Worker Deployment Role Permissions in Production Accounts

Important

When you instruct Veeam Backup for AWS to deploy worker instances in production accounts to perform RDS and EC2 backup and restore operations, as well as EFS indexing operations, Veeam Backup for AWS uses the permissions of IAM roles specified for backup and restore operations. That is why you must assign to these IAM roles additional permissions listed in sections RDS Backup IAM Role Permissions, EC2 Backup IAM Role Permissions, EC2 Restore IAM Permissions, RDS Database Restore IAM Permissions and EFS Backup IAM Role Permissions.

Veeam Backup for AWS uses IAM roles that are attached to worker instances deployed in production accounts, which are further used by Veeam Backup for AWS to communicate with these instances to perform the following operations:

To create indexes of the backed up EFS file systems.
To perform image-level backup and restore operations with PostgreSQL DB instances.
To perform image-level backup, entire instance and volume-level restore operations with EC2 instances.

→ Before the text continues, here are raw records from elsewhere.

(* ===== verification/DeclThm.v ===== *)
(** * The clauses of declarations are well kinded

    The contract between the declarations of a program and the solvers: well-kinded
    declarations give, without a panic, clauses in which every variable is bound and
    has the kind of its binder. *)

From stdpp Require Import base list numbers gmap.
From S2P Require Import Prelude Ir IrCountable Fold FoldLaws Shift ShiftThm RustIr RecSolve Builder SuperTraits ProgramClauses Scoped BuilderScopes DeclScopes Programs SuperTraitsThm.

Inductive Declaration :=
  | DeclImpl (impl : ImplDatum)
  | DeclAssociatedTyValue (atv : AssociatedTyValue)
  | DeclOpaqueTy (o : OpaqueTyDatum)
  | DeclAdt (adt : AdtDatum)
  | DeclFnDef (f : FnDefDatum)
  | DeclTrait (t : TraitDatum)
  | DeclAssociatedTy (assoc : AssociatedTyDatum).

#[global] Instance declaration_to_program_clauses : ToProgramClauses Declaration := λ db fuel self environment,
  match self with
  | DeclImpl x => to_program_clauses db fuel x environment
  | DeclAssociatedTyValue x => to_program_clauses db fuel x environment
  | DeclOpaqueTy x => to_program_clauses db fuel x environment
  | DeclAdt x => to_program_clauses db fuel x environment
  | DeclFnDef x => to_program_clauses db fuel x environment
  | DeclTrait x => to_program_clauses db fuel x environment
  | DeclAssociatedTy x => to_program_clauses db fuel x environment
  end.

(** The variables of a declaration are bound, with the kinds they are used at, and its
    parameters fit those of the declarations it refers to. *)
Definition declaration_ok (db : RustIrDatabase) (traits : gset TraitId) (d : Declaration) : bool :=
  match d with
  | DeclImpl x => impl_ok x
  | DeclAssociatedTyValue x => atv_ok db x
  | DeclOpaqueTy x => opaque_ok db traits x
  | DeclAdt x => adt_ok x
  | DeclFnDef x => fn_ok x
  | DeclTrait x => trait_ok x
  | DeclAssociatedTy x => assoc_ok db x
  end.

Lemma declaration_triple db traits fuel d env c :
  traits_ok db traits = true → size traits < fuel →
  declaration_ok db traits d = true → has_compatible_clause (E := Floundered) env = Val c →
  triple [] (to_program_clauses db fuel d env) (λ _, True).
Proof.
  intros [Hok Hclosed]%traits_ok_spec Hfuel Hd Hc.
  destruct d; [by apply impl_triple|by apply atv_triple|by eapply opaque_triple|by apply adt_triple|
    by apply fn_triple|by eapply trait_triple|by apply assoc_triple].
Qed.

Lemma good_new : good [] builder_new.
Proof. by split. Qed.

(** C6. The translation of a well-kinded declaration (impl, associated type value,
    opaque type, data type, function, trait or associated type) to program clauses does not panic and
    leaves no binder open, and every variable of the clauses it pushes is bound by its
    clause and is used at the kind of its binder. *)
Theorem declaration_clauses_well_kinded (db : RustIrDatabase) (traits : gset TraitId) (fuel : nat)
    (d : Declaration) (env : Environment) (c : bool)
    (Hok : traits_ok db traits = true) (Hfuel : size traits < fuel)
    (Hd : declaration_ok db traits d = true) (Hc : has_compatible_clause (E := Floundered) env = Val c) :
  ∃ clauses, to_program_clauses db fuel d env builder_new = Val (tt, mkClauseBuilder clauses [] []) ∧
    Forall (λ c, clause_in_scope c = true) clauses.
Proof.
  destruct (declaration_triple db traits fuel d env c Hok Hfuel Hd Hc builder_new good_new) as ([] & [cs bs ps] & Hm & Hg & _).
  destruct Hg as [Hbs Hps _ Hcs]. simpl in *. subst bs ps. by exists cs.
Qed.

(** [trait Iterator { type Item<'a>: Copy where Self: Copy; }] and
    [impl<T> Iterator for (T,) where T: Copy { type Item<'a> = &'a T; }]. *)
Definition lt_var (d i : nat) : Lifetime := LtBoundVar (mkBoundVar d i).
Definition var_at (d i : nat) : GenericArg := ArgTy (TyBoundVar (mkBoundVar d i)).
Definition self_copy (d i : nat) : QuantifiedWhereClause :=
  mkBinders [] (WcImplemented (mkTraitRef 1 [var_at (S d) i])).
Definition self_iterator : QuantifiedWhereClause := mkBinders [] (WcImplemented (mkTraitRef 0 [var_at 1 0])).
Definition item_decl : AssociatedTyDatum :=
  mkAssociatedTyDatum 0 0 "Item" (mkBinders [VkLifetime; VkTy General]
    (mkAssociatedTyDatumBound [mkBinders [] (IbTraitBound (mkTraitBound 1 []))] [self_copy 0 1])).
Definition iterator_decl : TraitDatum :=
  mkTraitDatum 0 (mkBinders [VkTy General] (mkTraitDatumBound [])) plain_flags [0%N] None.
Definition tuple_impl : ImplDatum :=
  mkImplDatum Positive (mkBinders [VkTy General]
    (mkImplDatumBound (mkTraitRef 0 [ArgTy (TyTuple 1 [var_at 0 0])]) [self_copy 0 0])) ImplLocal [0%N].
Definition item_value : AssociatedTyValue :=
  mkAssociatedTyValue 0 0 (mkBinders [VkLifetime; VkTy General]
    (mkAssociatedTyValueBound (TyRef Not (lt_var 0 0) (TyBoundVar (mkBoundVar 0 1))))).
Definition iterator_db : RustIrDatabase :=
  program_db [iterator_decl; plain_trait 1 (Some WkCopy)] [tuple_impl] [item_decl] [item_value].
(** [opaque type Opaque<T>: Iterator = ..]. *)
Definition opaque_decl : OpaqueTyDatum :=
  mkOpaqueTyDatum 0 (mkBinders [VkTy General]
    (mkOpaqueTyDatumBound (mkBinders [VkTy General] [self_iterator]) (mkBinders [] []))).

Lemma declaration_clauses_well_kinded_witness :
  Forall (λ d, ∃ clauses,
      to_program_clauses iterator_db 3 d [] builder_new = Val (tt, mkClauseBuilder clauses [] []) ∧
      Forall (λ c, clause_in_scope c = true) clauses)
    [DeclTrait iterator_decl; DeclImpl tuple_impl; DeclAssociatedTy item_decl; DeclAssociatedTyValue item_value;
     DeclOpaqueTy opaque_decl].
Proof.
  repeat apply Forall_cons_2; try apply Forall_nil_2;
    (apply (declaration_clauses_well_kinded iterator_db {[0; 1]}%N 3 _ [] false);
    [vm_compute; reflexivity|apply Nat.ltb_lt; vm_compute; reflexivity|vm_compute; reflexivity|reflexivity]).
Defined.

(** The number of clauses that each of them gives. *)
Example iterator_clauses :
  (λ d, match to_program_clauses iterator_db 3 d [] builder_new with
        | Val (_, b) => length b.(clauses) | _ => 0 end) <$>
    [DeclTrait iterator_decl; DeclImpl tuple_impl; DeclAssociatedTy item_decl; DeclAssociatedTyValue item_value;
     DeclOpaqueTy opaque_decl] =
    [3; 1; 6; 1; 4].
Proof. vm_compute. reflexivity. Qed.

To perform these operations, IAM roles specified in the EFS backup policy settings, RDS backup policy settings, EC2 backup policy settings, EC2 entire instance restore, EC2 volume-level restore and RDS database restore settings must meet the following requirements:

The IAM roles must be included at least in one instance profile. For more information on instance profiles, see AWS Documentation.

The backup appliance must be granted permissions to assume the IAM roles. For more information on the requirements for adding IAM roles, see Before You Begin.

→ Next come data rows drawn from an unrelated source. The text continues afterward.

(* ===== verification/Framed.v ===== *)
(** * The operations of the clause builder only append

    An operation is framed when it neither reads nor removes the clauses that were
    pushed before it and leaves the binders in scope as it found them.  The clauses
    that a declaration gives do not depend on those of the declarations before it. *)

From stdpp Require Import base list numbers gmap.
From S2P Require Import Prelude Ir Fold FoldLaws Shift RustIr RecSolve Visit Builder SuperTraits ProgramClauses Clauses GoalClauses.

(** What an operation gives, with the clauses [cs] before its own. *)
Definition with_clauses {A} (cs : list ProgramClause) (bs : VariableKinds) (ps : Substitution)
    (r : outcome Floundered (A * ClauseBuilder)) : outcome Floundered (A * ClauseBuilder) :=
  '(a, b) ← r; Val (a, mkClauseBuilder (cs ++ b.(clauses)) bs ps).

Definition framed {A} (m : CB A) : Prop :=
  ∀ cs bs ps, length ps = length bs →
    m (mkClauseBuilder cs bs ps) = with_clauses cs bs ps (m (mkClauseBuilder [] bs ps)).

Lemma cb_bind_Val {A B} (m : CB A) (f : A → CB B) b a b' : m b = Val (a, b') → (m ≫= f) b = f a b'.
Proof. cbv [mbind CB_bind]. by intros ->. Qed.

Create HintDb framed discriminated.

Section Operations.
Context {A B : Type}.

Lemma framed_const (r : outcome Floundered A) (m : CB A) :
  (∀ b, m b = (a ← r; Val (a, b))) → framed m.
Proof. intros Hm cs bs ps _. rewrite !Hm. destruct r; simpl; by rewrite ?app_nil_r. Qed.

Lemma framed_ret (a : A) : framed (mret a).
Proof. by apply (framed_const (Val a)). Qed.
Lemma framed_lift (m : outcome Floundered A) : framed (cb_lift m).
Proof. by apply (framed_const m). Qed.
Lemma framed_pure (m : Fallible A) : framed (cb_pure m).
Proof. apply framed_lift. Qed.
Lemma framed_flounder : framed (cb_flounder (A := A)).
Proof. by apply (framed_const (Exn mkFloundered)). Qed.
Lemma framed_panic p : framed (mpanic p : CB A).
Proof. by apply (framed_const (Panic p)). Qed.

Lemma framed_bind (m : CB A) (f : A → CB B) : framed m → (∀ a, framed (f a)) → framed (m ≫= f).
Proof.
  intros Hm Hf cs bs ps Hl. cbv [mbind CB_bind]. rewrite (Hm cs), (Hm []) by done.
  destruct (m (mkClauseBuilder [] bs ps)) as [[a b]| | |]; simpl; try done.
  rewrite (Hf a (cs ++ b.(clauses))), (Hf a b.(clauses)) by done.
  destruct (f a (mkClauseBuilder [] bs ps)) as [[a' b']| | |]; simpl; try done. by rewrite app_assoc.
Qed.

Lemma framed_unwrap (m : CB A) : framed m → framed (cb_unwrap m).
Proof.
  intros Hm cs bs ps Hl. unfold cb_unwrap. rewrite Hm by done.
  by destruct (m (mkClauseBuilder [] bs ps)) as [[a b]| | |].
Qed.

Lemma framed_push_binders `{Fold A} (bs : Binders A) (op : A → CB B) :
  (∀ v, framed (op v)) → framed (push_binders bs op).
Proof.
  intros Hop cs bs' ps Hl. unfold push_binders. cbn [cb_binders parameters clauses].
  destruct (_ <=? _); simpl; [|done]. destruct (unwrap_result _) as [v| | |]; simpl; try done.
  rewrite (Hop v cs) by (rewrite !length_app, length_imap; lia).
  destruct (op v _) as [[r b]| | |]; simpl; try done.
  by rewrite take_app_length, take_app_length' by done.
Qed.
End Operations.

Lemma framed_iter {A} (f : A → CB unit) l : (∀ x, framed (f x)) → framed (cb_iter f l).
Proof. intros Hf. induction l as [|x l IH]; [by apply framed_ret|]. by apply framed_bind. Qed.

Lemma framed_mapM {A B} (f : A → CB B) l : (∀ x, framed (f x)) → framed (mapM f l).
Proof.
  intros Hf. induction l as [|x l IH]; [by apply framed_ret|]. apply framed_bind; [done|]. intros y.
  apply framed_bind; [done|]. intros k. apply framed_ret.
Qed.

Lemma framed_push_clause_with_priority {T C} `{CastTo T DomainGoal, CastTo C Goal} (consequence : T)
    (conditions : list C) constraints priority :
  framed (push_clause_with_priority consequence conditions constraints priority).
Proof.
  intros cs bs ps _. unfold push_clause_with_priority. cbn [cb_binders parameters clauses].
  by destruct (if decide _ then _ else _).
Qed.
Lemma framed_substitution_in_scope : framed substitution_in_scope.
Proof. intros cs bs ps _. unfold substitution_in_scope, placeholders_in_scope. simpl. by rewrite app_nil_r. Qed.
Lemma framed_placeholders_in_scope : framed placeholders_in_scope.
Proof. apply framed_substitution_in_scope. Qed.

#[export] Hint Resolve framed_ret framed_lift framed_pure framed_flounder framed_panic framed_push_clause_with_priority
  framed_substitution_in_scope framed_placeholders_in_scope : framed.

(** Composed operations are framed when their parts are. *)
Ltac framed_step :=
  intros;
  lazymatch goal with
  | |- framed (_ ≫= _) => apply framed_bind
  | |- framed (cb_iter _ _) => apply framed_iter
  | |- framed (cb_unwrap _) => apply framed_unwrap
  | |- framed (push_binders _ _) => apply framed_push_binders
  | |- framed (mapM _ _) => apply framed_mapM
  | |- framed (let '_ := ?x in _) => destruct x
  | |- framed (match ?x with _ => _ end) => destruct x
  | |- framed ?m => solve [auto with framed] || (let m' := eval red in m in change (framed m'))
  end.
Ltac framed := repeat framed_step.


(** ** The clauses of declarations and types *)

Section Clients.
Context (db : RustIrDatabase) (fuel : nat).

Lemma framed_bound_clauses bound : framed (push_bound_clauses db fuel bound).
Proof. framed. Qed.

Lemma framed_impl (x : ImplDatum) env : framed (to_program_clauses db fuel x env).
Proof. unfold to_program_clauses, impl_to_program_clauses. framed. Qed.
Lemma framed_atv (x : AssociatedTyValue) env : framed (to_program_clauses db fuel x env).
Proof. unfold to_program_clauses, atv_to_program_clauses. framed. Qed.
Lemma framed_opaque (x : OpaqueTyDatum) env : framed (to_program_clauses db fuel x env).
Proof. unfold to_program_clauses, opaque_to_program_clauses. framed. Qed.
Lemma framed_adt (x : AdtDatum) env : framed (to_program_clauses db fuel x env).
Proof. unfold to_program_clauses, adt_to_program_clauses. framed. Qed.
Lemma framed_fn_def (x : FnDefDatum) env : framed (to_program_clauses db fuel x env).
Proof. unfold to_program_clauses, fn_def_to_program_clauses. framed. Qed.
Lemma framed_trait (x : TraitDatum) env : framed (to_program_clauses db fuel x env).
Proof. unfold to_program_clauses, trait_to_program_clauses. framed. Qed.
Lemma framed_assoc (x : AssociatedTyDatum) env : framed (to_program_clauses db fuel x env).
Proof. unfold to_program_clauses, assoc_to_program_clauses. framed. Qed.

Hint Resolve framed_bound_clauses framed_impl framed_atv framed_opaque framed_adt framed_fn_def framed_trait
  framed_assoc : framed.

Lemma framed_match_ty env ty : framed (match_ty db fuel env ty).
Proof. unfold match_ty. framed. Qed.
Lemma framed_match_alias_ty env alias : framed (match_alias_ty db fuel env alias).
Proof. unfold match_alias_ty. framed. Qed.
Hint Resolve framed_match_ty framed_match_alias_ty : framed.

Lemma framed_elaborate_ty env ty : framed (elaborate_ty db fuel env ty).
Proof. unfold elaborate_ty. framed. Qed.
Lemma framed_elaborate_domain_goal env dg : framed (elaborate_domain_goal db fuel env dg).
Proof. unfold elaborate_domain_goal. framed. Qed.

(** ** The elaboration of a clause *)

Context (environment : Environment).
Local Abbreviation V := (EnvElaborator db fuel environment).

Lemma framed_visit_iter {A} (f : A → CB unit) l : Forall (λ x, framed (f x)) l → framed (visit_iter f l).
Proof. induction 1 as [|x l Hx Hl IH]; [apply framed_ret|]. by apply framed_bind. Qed.

Lemma framed_visit_ty ty d : framed (visit_ty V ty d).
Proof. destruct ty; apply framed_elaborate_ty. Qed.
Lemma framed_visit_lifetime l d : framed (visit_lifetime V l d).
Proof. destruct l; simpl; unfold visit_var; simpl; framed. Qed.
Lemma framed_visit_const c d : framed (visit_const V c d).
Proof. destruct c as [? []]; simpl; unfold visit_const; simpl; unfold default_visit_const, visit_var; framed. Qed.
Lemma framed_visit_arg a d : framed (visit_arg V a d).
Proof. destruct a; [apply framed_visit_ty|apply framed_visit_lifetime|apply framed_visit_const]. Qed.
Lemma framed_visit_domain_goal dg d : framed (visit_domain_goal V dg d).
Proof. apply framed_elaborate_domain_goal. Qed.
Lemma framed_visit_constraint c d : framed (visit_constraint V c d).
Proof.
  destruct c; apply framed_bind; intros; try apply framed_visit_lifetime. apply framed_visit_ty.
Qed.

Lemma framed_visit_goals :
  (∀ g d, framed (visit_goal V g d)) ∧ (∀ c d, framed (visit_program_clause V c d)).
Proof.
  apply (goal_ind (λ g, ∀ d, framed (visit_goal V g d)) (λ c, ∀ d, framed (visit_program_clause V c d))).
  split; intros; simpl; try (by eauto using framed_ret, framed_visit_domain_goal);
    repeat first [apply framed_bind; intros | apply framed_visit_arg | apply framed_visit_ty].
  all: eauto using framed_elaborate_domain_goal.
  all: apply framed_visit_iter; eapply Forall_impl; [eassumption|]; simpl; intros; eauto.
  apply framed_bind; [|intros; apply framed_visit_constraint].
  apply framed_visit_iter. eapply Forall_impl; [eassumption|]. eauto.
Qed.
End Clients.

The Amazon EC2 service must be granted permissions to assume the IAM roles.

To allow the Amazon EC2 service to assume an IAM role, configure trust relationships for the role and add the following statement to the trust policy:

{

"Version": "2012-10-17",

"Statement": [

{

"Effect": "Allow",

"Action": "sts:AssumeRole",

"Principal": {

"Service": "ec2.amazonaws.com"

}

]

}

To learn how to modify role trust policies, see AWS Documentation.

The IAM roles must be granted the following permissions:

{

"Version": "2012-10-17",

"Statement": [

{

"Action": [

"ec2messages:AcknowledgeMessage",

"ec2messages:DeleteMessage",

"ec2messages:FailMessage",

"ec2messages:GetEndpoint",

"ec2messages:GetMessages",

"ec2messages:SendReply",

"iam:GetContextKeysForPrincipalPolicy",

"iam:GetRole",

"iam:ListInstanceProfilesForRole",

"iam:SimulatePrincipalPolicy",

"sqs:DeleteMessage",

"sqs:ListQueues",

"sqs:ReceiveMessage",

"sqs:SendMessage",

"ssm:DescribeAssociation",

"ssm:DescribeDocument",

"ssm:GetDeployablePatchSnapshotForInstance",

"ssm:GetDocument",

"ssm:GetManifest",

"ssm:GetParameter",

"ssm:GetParameters",

"ssm:ListAssociations",

"ssm:ListInstanceAssociations",

"ssm:PutComplianceItems",

"ssm:PutConfigurePackageResult",

"ssm:PutInventory",

"ssm:UpdateAssociationStatus",

"ssm:UpdateInstanceAssociationStatus",

"ssm:UpdateInstanceInformation",

"ssmmessages:CreateControlChannel",

"ssmmessages:CreateDataChannel",

"ssmmessages:OpenControlChannel",

"ssmmessages:OpenDataChannel"

"Resource": "*",

"Effect": "Allow"

}

]

}

To learn how to create IAM roles and assign them the required permissions, see Appendix A. Creating IAM Roles in AWS.

Note

Since you do not choose an IAM role for file-level recovery operations, the role that you specify when enabling worker deployment in production accounts in the restore settings is also used by Veeam Backup for AWS to deploy worker instances. That is why this role must be assigned permissions listed in section FLR Worker IAM Role Permissions.